- EXERCISE GOAL
Read the lines below. Copy out any that hold the string "auto".

╭──

(** The limits of a session. *)
Definition within_limits (s : Session) : Prop :=
  2 ≤ ss_MaxUsers s ≤ betterFilesCollabMaxUsers ∧ Z.of_nat (size (ss_Members s)) ≤ ss_MaxUsers s
  ∧ 1 ≤ ss_MaxFileBytes s ≤ betterFilesCollabMaxPayloadBytes
  ∧ (size (ss_Documents s) ≤ betterFilesCollabMaxDocuments)%nat
  ∧ (ss_Mode s = "edit"%string ∨ ss_Mode s = "view"%string).
(** A member's pointer leads to a member under its handler, of the session's server. *)
Definition members_ok (r : rooms op) (s : Session) : Prop :=
  ∀ h mid, ss_Members s !! h = Some mid →
    server_of h = ss_ServerUUID s ∧ ∃ m, r_members r !! mid = Some m ∧ mb_HandlerID m = h.
(** A document has an allowed path and fits; in a session for viewing it is the file as
    it was read. *)
Definition document_ok (s : Session) (d : Document op) : Prop :=
  byte_len (doc_Content d) ≤ ss_MaxFileBytes s
  ∧ (ss_Mode s ≠ "edit"%string → doc_Revision d = 0 ∧ doc_History d = []).
Definition documents_ok (r : rooms op) (s : Session) : Prop :=
  ∀ p did, ss_Documents s !! p = Some did →
    allowed p ∧ ∃ d, r_documents r !! did = Some d ∧ document_ok s d.

Record rooms_ok (r : rooms op) : Prop := {
  ok_registry : ∀ code sid, r_registry r !! code = Some sid → ∃ s, r_sessions r !! sid = Some s ∧ ss_Code s = code;
  ok_session : ∀ sid s, r_sessions r !! sid = Some s → within_limits s ∧ members_ok r s ∧ documents_ok r s;
  ok_owner : ∀ sid1 s1 p1 sid2 s2 p2 did,
    r_sessions r !! sid1 = Some s1 → ss_Documents s1 !! p1 = Some did →
    r_sessions r !! sid2 = Some s2 → ss_Documents s2 !! p2 = Some did → sid1 = sid2 ∧ p1 = p2;
  ok_member : ∀ mid m, r_members r !! mid = Some m → mb_FilePath m = EmptyString ∨ allowed (mb_FilePath m);
  ok_document : ∀ did d, r_documents r !! did = Some d → ∃ log, reachable d log;
}.

(** ** What every action respects *)

Definition fixed (s : Session) : string * string * string * string * Z * Z :=
  (ss_Code s, ss_ServerUUID s, ss_OwnerUUID s, ss_Mode s, ss_MaxUsers s, ss_MaxFileBytes s).
Record rooms_le (r r' : rooms op) : Prop := {
  le_session : ∀ sid s, r_sessions r !! sid = Some s → ∃ s', r_sessions r' !! sid = Some s' ∧ fixed s' = fixed s
    ∧ ∀ p did, ss_Documents s !! p = Some did → ss_Documents s' !! p = Some did;
  le_member : ∀ mid m, r_members r !! mid = Some m →
    ∃ m', r_members r' !! mid = Some m' ∧ mb_HandlerID m' = mb_HandlerID m ∧ mb_User m' = mb_User m;
  le_document : ∀ did, is_Some (r_documents r !! did) → is_Some (r_documents r' !! did);
}.
#[export] Instance rooms_le_preorder : PreOrder rooms_le.
Proof.
  split.
  - intros r. split; naive_solver.
  - intros r1 r2 r3 [S1 M1 D1] [S2 M2 D2]. split.
    + intros sid s Hs. destruct (S1 _ _ Hs) as (s2 & Hs2 & E2 & Hd2).
      destruct (S2 _ _ Hs2) as (s3 & Hs3 & E3 & Hd3). exists s3. split_and!; [done|congruence|auto].
    + intros mid m Hm. destruct (M1 _ _ Hm) as (m2 & Hm2 & ? & ?).
      destruct (M2 _ _ Hm2) as (m3 & ? & ? & ?). exists m3. split_and!; [done|congruence..].
    + auto.
Qed.
Definition of_server (sid : nat) (u : string) (r : rooms op) : Prop :=
  ∃ s, r_sessions r !! sid = Some s ∧ ss_ServerUUID s = u.
Lemma of_server_le sid u r r' : rooms_le r r' → of_server sid u r → of_server sid u r'.
Proof.
  intros [HS _ _] (s1 & Hs1 & E1). destruct (HS _ _ Hs1) as (s2 & ? & Ef & _). exists s2. split; [done|].
  unfold fixed in Ef. congruence.
Qed.
Definition has_code (sid : nat) (code : string) (r : rooms op) : Prop :=
  ∃ s, r_sessions r !! sid = Some s ∧ ss_Code s = code.
Lemma has_code_le sid code r r' : rooms_le r r' → has_code sid code r → has_code sid code r'.
Proof.
  intros [HS _ _] (s1 & Hs1 & E1). destruct (HS _ _ Hs1) as (s2 & ? & Ef & _). exists s2. split; [done|].
  unfold fixed in Ef. congruence.
Qed.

╰──

- ANSWER SPACE
      destruct (S2 _ _ Hs2) as (s3 & Hs3 & E3 & Hd3). exists s3. split_and!; [done|congruence|auto].
    + auto.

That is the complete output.